What you should do: Restate word for word the lines of the entries below, starting with the line that holds "(λ '(i, n), (i, None))" and ending with the line that holds "- apply list_find_Some in E as (Hi & Hf", and no others.

Records shown:

§ §

Lemma find_entry_test s f x j :
  fs_wf s → cstr f = Some x → 0 ≤ j < Z.of_nat (Z.to_nat MAX_FILES) →
  ∃ o, fs_abs s !! Z.to_nat j = Some o ∧
    (d ← aget s.(root_directory) j;
     if negb (d.(de_inode_number) =? 0) then
       r ← strncmp d.(de_filename) f MAX_FILENAME_LEN; Ok (r =? 0)
     else Ok false) = Ok (bool_decide (named x o)).
Proof.
  intros Hwf Hx Hj. pose proof Hwf as [Hb Hn].
  destruct (lookup_lt_is_Some_2 s.(inode_table) (Z.to_nat j)) as [n Hi];
    [rewrite (bw_inodes _ Hb); lia|].
  destruct (slot_entry s _ n Hwf Hi) as (d & Hd & [He _ _ Hl Hname]).
  eexists. split; [by apply fs_abs_lookup|].
  rewrite (aget_lookup _ _ _ (proj1 Hj) Hd), bind_ok, He. unfold abs_slot, free_inode.
  case_decide as Hfree.
  - by rewrite Hfree.
  - rewrite (proj2 (Z.eqb_neq _ _) Hfree). simpl.
    destruct (Hname Hfree) as [y Hy]. unfold name_of. rewrite Hy. simpl.
    destruct (entry_compare d f x y Hl Hy Hx) as (r & -> & Hr). simpl. f_equal.
    destruct (Z.eqb_spec r 0) as [E|E]; symmetry;
      [apply bool_decide_eq_true|apply bool_decide_eq_false]; tauto.
Qed.

Lemma find_entry_spec s f x :
  fs_wf s → cstr f = Some x →
  match lookup_name (fs_abs s) x with
  | Some (i, af) => ∃ n d, s.(inode_table) !! i = Some n ∧
      s.(root_directory) !! i = Some d ∧ slot_wf i n d ∧
      n.(ino_number) = Z.of_nat i + 1 ∧ af = inode_afile s.(storage) n x ∧
      name_of d.(de_filename) = x ∧
      find_entry s f = Ok (Some (Z.of_nat i)) ∧ entry_inode s (Z.of_nat i) = Ok (Z.of_nat i)
  | None => find_entry s f = Ok None
  end.
Proof.
  intros Hwf Hx. pose proof Hwf as [Hb Hnm]. unfold lookup_name.
  destruct (list_find (named x) (fs_abs s)) as [[i o]|] eqn:E.
  - apply list_find_Some in E as (Hi & Hnamed & Hleast).
    destruct o as [af|]; [|done].
    destruct (fs_abs_lookup_inv _ _ _ Hi) as (n & d & Hn & Hd & Ho).
    pose proof (nw_slot _ Hnm i n d Hn Hd) as Hslot.
    pose proof Hslot as [He Hnum _ _ _].
    unfold abs_slot in Ho. case_decide as Hfree; [done|]. injection Ho as ->.
    change (name_of d.(de_filename) = x) in Hnamed. destruct Hnum as [?|Hnum]; [done|].
    pose proof (lookup_lt_Some _ _ _ Hn) as Hlt. rewrite (bw_inodes _ Hb) in Hlt.
    exists n, d. split; [done|]. split; [done|]. split; [done|]. split; [done|].
    split; [by rewrite Hnamed|]. split; [done|]. split.
    + apply find_first_some; [lia|..].
      * intros j Hj. destruct (find_entry_test s f x j Hwf Hx) as (o & Ho & ->); [lia|].
        rewrite bool_decide_eq_false_2; [done|]. apply (Hleast _ _ Ho). lia.
      * destruct (find_entry_test s f x (Z.of_nat i) Hwf Hx) as (o & Ho & ->); [lia|].
        rewrite Nat2Z.id, Hi in Ho. injection Ho as <-. by rewrite bool_decide_eq_true_2.
    + unfold entry_inode. rewrite (aget_nat _ _ _ Hd), bind_ok, He, Hnum.
      rewrite u32_small by lia. rewrite i32_small by lia. f_equal. lia.
  - apply list_find_None in E. apply find_first_none. intros j Hj.
    destruct (find_entry_test s f x j Hwf Hx) as (o & Ho & ->); [lia|].
    rewrite bool_decide_eq_false_2; [done|]. by eapply Forall_lookup_1 in E.
Qed.

(** ** The operations, one by one *)

(** The code returned the specified value and reached a well-formed state
    that abstracts to the specified one. *)
Definition refines (r : res (Z * fs)) (spec : Z * afs) : Prop :=
  ∃ s', r = Ok (spec.1, s') ∧ fs_wf s' ∧ fs_abs s' = spec.2.

Lemma refines_same s v : fs_wf s → refines (Ok (v, s)) (v, fs_abs s).
Proof. intros. by exists s. Qed.

Lemma abs_slot_used st n d i :
  n.(ino_number) = Z.of_nat i + 1 →
  abs_slot st n d = Some (inode_afile st n (name_of d.(de_filename))).
Proof. intros Hn. unfold abs_slot, free_inode. rewrite decide_False; [done|lia]. Qed.

Lemma chmod_refines s f x p :
  fs_wf s → cstr f = Some x →
  refines (chmod_file s f p) (spec_chmod (fs_abs s) x p).
Proof.
  intros Hwf Hx. pose proof Hwf as [Hb Hnm]. unfold chmod_file, spec_chmod.
  pose proof (find_entry_spec s f x Hwf Hx) as Hfind.
  destruct (lookup_name (fs_abs s) x) as [[i af]|];
    [|rewrite Hfind, bind_ok; by apply refines_same].
  destruct Hfind as (n & d & Hi & Hd & Hslot & Hnum & -> & Hname & -> & Hent).
  rewrite bind_ok, Hent, bind_ok. erewrite (upd_inode_ok s i n) by done. rewrite bind_ok.
  set (n' := set_ino_permissions _ n). pose proof (bw_inode _ Hb i n Hi) as Hn.
  assert (inode_wf n') as Hn' by (destruct Hn; by split).
  eexists. split; [done|]. split; [split|].
  - by eapply (blocks_wf_same s _ i n n'); try done; apply Hb.
  - eapply (names_wf_update s _ i n n' d); try done.
    + by rewrite (list_insert_id s.(root_directory)).
    + destruct Hslot; by split.
  - rewrite (fs_abs_update s _ i n' d); try done; [|by rewrite (list_insert_id s.(root_directory))].
    by rewrite (abs_slot_used _ n' d i), Hname.
Qed.

(** *** Creation *)

Lemma list_find_free s :
  fs_wf s →
  list_find (λ o : option afile, o = None) (fs_abs s) =
    (λ '(i, n), (i, None)) <$> list_find free_inode s.(inode_table).
Proof.
  intros Hwf. destruct (list_find free_inode s.(inode_table)) as [[i n]|] eqn:E; simpl.
  - apply list_find_Some in E as (Hi & Hf & Hleast). apply list_find_Some.
    destruct (slot_entry s i n Hwf Hi) as (d & Hd & _).
    rewrite (fs_abs_lookup _ _ _ _ Hi Hd). unfold abs_slot at 1. rewrite decide_True by done.
    split_and!; [done|done|]. intros j o Hj Hlt.
    destruct (fs_abs_lookup_inv _ _ _ Hj) as (m & e & Hm & _ & ->).
    unfold abs_slot. rewrite decide_False; [done|]. by eapply Hleast.
  - apply list_find_None in E. apply list_find_None, Forall_lookup_2. intros j o Hj.
    destruct (fs_abs_lookup_inv _ _ _ Hj) as (m & e & Hm & _ & ->).
    unfold abs_slot. rewrite decide_False; [done|]. by eapply Forall_lookup_1 in E.
Qed.

(** The three assignments to the new inode. *)
Lemma create_inode_fields {B} s i n b (k : fs → res B) :
  s.(inode_table) !! i = Some n → (0 < length n.(ino_blocks))%nat → 0 ≤ b < 2 ^ 32 →
  (s ← upd_inode s (Z.of_nat i) (λ n, Ok (set_ino_size 0 n));
   s ← set_inode_block s (Z.of_nat i) 0 (u32 b);
   s ← upd_inode s (Z.of_nat i) (λ n, Ok (set_ino_permissions 7 n)); k s) =
  (s ← Ok (set_inode_table (<[i := MkInode n.(ino_number) 0
            (<[0%nat := b]> n.(ino_blocks)) 7]> s.(inode_table)) s); k s).
Proof.
  intros Hi Hl Hb. pose proof (lookup_lt_Some _ _ _ Hi) as Hilt.
  rewrite (upd_inode_ok s i n _ (set_ino_size 0 n)), bind_ok by done.
  rewrite (u32_small b) by lia.
  pose proof (set_inode_block_ok (set_inode_table (<[i:=set_ino_size 0 n]> (inode_table s)) s)
    i (set_ino_size 0 n) 0 b) as Hset. change (Z.of_nat 0) with 0 in Hset.
  rewrite Hset, bind_ok by (done || by apply list_lookup_insert_eq). simpl.
  erewrite (upd_inode_ok _ i (set_ino_blocks (<[0%nat:=b]> n.(ino_blocks)) (set_ino_size 0 n)));
    [|apply list_lookup_insert_eq; by rewrite length_insert|done].
  rewrite !bind_ok. unfold set_inode_table. simpl. by rewrite !list_insert_insert_eq.
Qed.

(** The inode of a new file: number, size, first block and permissions. *)
Definition new_inode (i : nat) (b : Z) (n : Inode) : Inode :=
  MkInode (Z.of_nat i + 1) 0 (<[0%nat := b]> n.(ino_blocks)) 7.

Lemma new_inode_wf i b n :
  inode_wf n → inode_blocks n = [] → 0 ≤ b < BLOCK_COUNT →
  inode_wf (new_inode i b n) ∧ inode_blocks (new_inode i b n) = [b].
Proof.
  intros Hn Hbs Hb. pose proof (inode_push n b Hn) as Hp. rewrite Hbs in Hp.
  destruct (Hp ltac:(simpl; lia) Hb) as [Hwf Hblocks].
  assert (inode_blocks (new_inode i b n) = [b]) as E by exact Hblocks.
  split; [|done]. destruct Hwf as [Hs Ho _]. split; rewrite E; [|simpl; lia|simpl; lia].
  rewrite Hblocks in Hs. exact Hs.
Qed.

(** Everything [create_file] does before it writes the directory: inode [i]
    is initialised and owns block [b]. *)
(** The scan of the root directory comes to the slot of the allocated inode:
    an entry is free exactly when its inode is. *)
Lemma first_free_slot s i n d :
  fs_wf s → list_find free_inode s.(inode_table) = Some (i, n) →
  s.(root_directory) !! i = Some d → d.(de_inode_number) = 0 →
  find_first (Z.to_nat MAX_FILES) 0
    (λ i, d ← aget s.(root_directory) i; Ok (d.(de_inode_number) =? 0)) =
  Ok (Some (Z.of_nat i)).
Proof.
  intros Hwf Hfind Hd He. pose proof Hwf as [Hb _].
  pose proof Hfind as (Hi & _ & Hleast)%list_find_Some.
  pose proof (lookup_lt_Some _ _ _ Hi) as Hilt. rewrite (bw_inodes _ Hb) in Hilt.
  apply find_first_some; [lia|..].
  - intros j Hj. destruct (lookup_lt_is_Some_2 s.(inode_table) (Z.to_nat j)) as [m Hm];
      [rewrite (bw_inodes _ Hb); lia|]. destruct (slot_entry s _ m Hwf Hm) as (e & Hde & Hse).
    rewrite (aget_lookup _ _ _ (proj1 Hj) Hde), bind_ok, (sw_entry _ _ _ Hse). f_equal.
    apply Z.eqb_neq. apply (Hleast _ _ Hm). lia.
  - rewrite (aget_nat _ _ _ Hd), bind_ok, He. done.
Qed.
(** A file in a free slot does not hide, and is not hidden, when its name is
    new. *)
Lemma lookup_name_new a i f x :
  a !! i = Some None → f.(af_name) = x → lookup_name a x = None →
  lookup_name (<[i := Some f]> a) x = Some (i, f).
Proof.
  intros Hi Hf. unfold lookup_name.
  destruct (list_find (named x) a) as [[j [g|]]|] eqn:E; [done|..].
  - by apply list_find_Some in E as (_ & [] & _).
  - intros _. apply list_find_None in E.
    enough (list_find (named x) (<[i := Some f]> a) = Some (i, Some f)) as -> by done.
    apply list_find_Some. split; [|split; [exact Hf|]].
    + apply list_lookup_insert_eq. by eapply lookup_lt_Some.
    + intros k y Hk Hlt. rewrite list_lookup_insert_ne in Hk by lia.
      by eapply Forall_lookup_1 in E.
Qed.

(** ** Using the refinement lemmas *)

(** The file a successful lookup finds, with the shape of its data. *)
Lemma lookup_name_file s f x i af :
  fs_wf s → cstr f = Some x → lookup_name (fs_abs s) x = Some (i, af) →
  0 ≤ Z.of_nat (length af.(af_data)) ≤ BLOCK_SIZE * af.(af_blocks) ∧
  1 ≤ af.(af_blocks) ≤ MAX_BLOCKS_PER_FILE.
Proof.
  intros Hwf Hx Hl. pose proof Hwf as [Hb Hnm].
  pose proof (find_entry_spec s f x Hwf Hx) as Hf. rewrite Hl in Hf.
  destruct Hf as (n & d & Hi & Hd & Hslot & Hnum & -> & _).
  pose proof (bw_inode _ Hb i n Hi) as Hn. pose proof (iw_size _ Hn).
  pose proof (iw_owned _ Hn).
  destruct (inode_afile_file s i n x Hb Hi) as [E1 E2]. rewrite E1, E2.
  assert (inode_blocks n ≠ []) as Hne by (rewrite <-(sw_owned _ _ _ Hslot); lia).
  destruct (inode_blocks n); [done|]. simpl in *. lia.
Qed.

(** A successful [write_file], in terms of the abstract file. *)
Lemma write_inv s f x data sz r s' :
  fs_wf s → cstr f = Some x → 0 ≤ sz < 2 ^ 32 → sz ≤ Z.of_nat (length data) →
  write_file s f data sz = Ok (r, s') → r ≠ -1 →
  ∃ i af, lookup_name (fs_abs s) x = Some (i, af) ∧
    check_permissions af.(af_perm) 1 = true ∧ r = spec_write_size af sz ∧ fs_wf s' ∧
    lookup_name (fs_abs s') x = Some (i, AFile x af.(af_perm)
      (af.(af_blocks) + granted af.(af_blocks) (spec_write_need af sz))
      (take (Z.to_nat r) data)).
Proof.
  intros Hwf Hx Hsz Hlen Hw Hr.
  destruct (write_refines s f x data sz Hwf Hx Hsz Hlen) as (s1 & Hw1 & Hwf1 & Ha).
  rewrite Hw1 in Hw. injection Hw as <- <-. unfold spec_write in *.
  destruct (lookup_name (fs_abs s) x) as [[i af]|] eqn:E; [|done].
  destruct (check_permissions (af_perm af) 1) eqn:Ep; [|done]. simpl in *.
  pose proof (lookup_name_inv _ _ _ _ E) as [_ Hname].
  exists i, af. split_and!; try done. rewrite Ha, Hname. by eapply lookup_name_insert_eq.
Qed.

Lemma read_of_file s f x i af buffer m :
  fs_wf s → cstr f = Some x → lookup_name (fs_abs s) x = Some (i, af) →
  check_permissions af.(af_perm) 0 = true →
  0 ≤ m < 2 ^ 32 → m ≤ Z.of_nat (length buffer) →
  read_file s f buffer m =
    Ok (Z.min m (Z.of_nat (length af.(af_data))),
        splice buffer 0 (take (Z.to_nat m) af.(af_data))).
Proof.
  intros Hwf Hx Hl Hp Hm Hlen. rewrite (read_refines s f x) by done. unfold spec_read.
  rewrite Hl, Hp, length_take. do 2 f_equal. lia.
Qed.

(** A read of no bytes tells whether reading is allowed. *)
Lemma readable_inv s f x :
  fs_wf s → cstr f = Some x → read_file s f [] 0 = Ok (0, []) →
  ∃ i af, lookup_name (fs_abs s) x = Some (i, af) ∧ check_permissions af.(af_perm) 0 = true.
Proof.
  intros Hwf Hx. rewrite (read_refines s f x) by (done || simpl; lia). unfold spec_read.
  destruct (lookup_name (fs_abs s) x) as [[i af]|]; [|done].
  destruct (check_permissions (af_perm af) 0) eqn:E; [by exists i, af|done].
Qed.

Lemma spec_write_size_bounds af sz :
  0 ≤ Z.of_nat (length af.(af_data)) ≤ BLOCK_SIZE * af.(af_blocks) →
  1 ≤ af.(af_blocks) ≤ MAX_BLOCKS_PER_FILE → 0 ≤ sz →
  0 ≤ spec_write_size af sz ≤ Z.min sz (MAX_BLOCKS_PER_FILE * BLOCK_SIZE).
Proof.
  intros Hd Hb Hsz. unfold spec_write_size, spec_write_need, granted, blocks_of.
  case_bool_decide; lia.
Qed.

(** C3: the whole file system refines its specification.  From a freshly
    formatted disk, any sequence of calls with valid arguments runs without
    leaving an array or exhausting a loop, returns exactly the values (and
    read buffers) of the specification, and ends in a well-formed state that
    abstracts to the specified one. *)
Theorem fs_runs_refine s cs :
  fs_shape s → Forall cmd_ok cs →
  ∃ s0 s', create_file_system s = Ok s0 ∧
    let spec := spec_run (replicate (Z.to_nat MAX_FILES) None) cs in
    fs_run s0 cs = Ok (spec.1, s') ∧ fs_wf s' ∧ fs_abs s' = spec.2.
Proof.
  intros Hs Hcs. destruct (format_disk_wf s Hs) as (s0 & Hf & Hwf & Ha).
  destruct (fs_run_step s0 cs Hwf Hcs) as (s' & Hr & Hwf' & Ha').
  exists s0, s'. rewrite <-Ha. by split_and!.
Qed.

(** The bytes of ["a"] and of ["b"], as C strings. *)
Definition name_a : list Z := [97; 0].
Definition name_b : list Z := [98; 0].

Definition demo_cmds : list fs_cmd :=
  [Create name_a; Write name_a [1; 2; 3] 3; Append name_a [4] 1;
   Read name_a [0; 0; 0; 0; 0] 5; Chmod name_a 4; Delete name_a; Delete name_b].

Lemma demo_cmds_ok : Forall cmd_ok demo_cmds.
Proof.
  repeat constructor; simpl; try lia; try (eexists; reflexivity).
  exists [97]. split; [reflexivity|simpl; lia].
Qed.

Lemma fs_runs_refine_witness :
  ∃ s0 s', create_file_system boot_fs = Ok s0 ∧
    let spec := spec_run (replicate (Z.to_nat MAX_FILES) None) demo_cmds in
    fs_run s0 demo_cmds = Ok (spec.1, s') ∧ fs_wf s' ∧ fs_abs s' = spec.2.
Proof. apply (fs_runs_refine boot_fs demo_cmds); [apply boot_fs_shape|apply demo_cmds_ok]. Defined.

(** What the specification says about that sequence. *)
Example demo_cmds_values :
  (spec_run (replicate (Z.to_nat MAX_FILES) None) demo_cmds).1 =
    [(0, []); (3, []); (1, []); (4, [1; 2; 3; 4; 0]); (0, []); (-1, []); (-1, [])].
Proof. vm_compute. reflexivity. Qed.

§ §

Response to this exercise:
    (λ '(i, n), (i, None)) <$> list_find free_inode s.(inode_table).
Proof.
  intros Hwf. destruct (list_find free_inode s.(inode_table)) as [[i n]|] eqn:E; simpl.
  - apply list_find_Some in E as (Hi & Hf & Hleast). apply list_find_Some.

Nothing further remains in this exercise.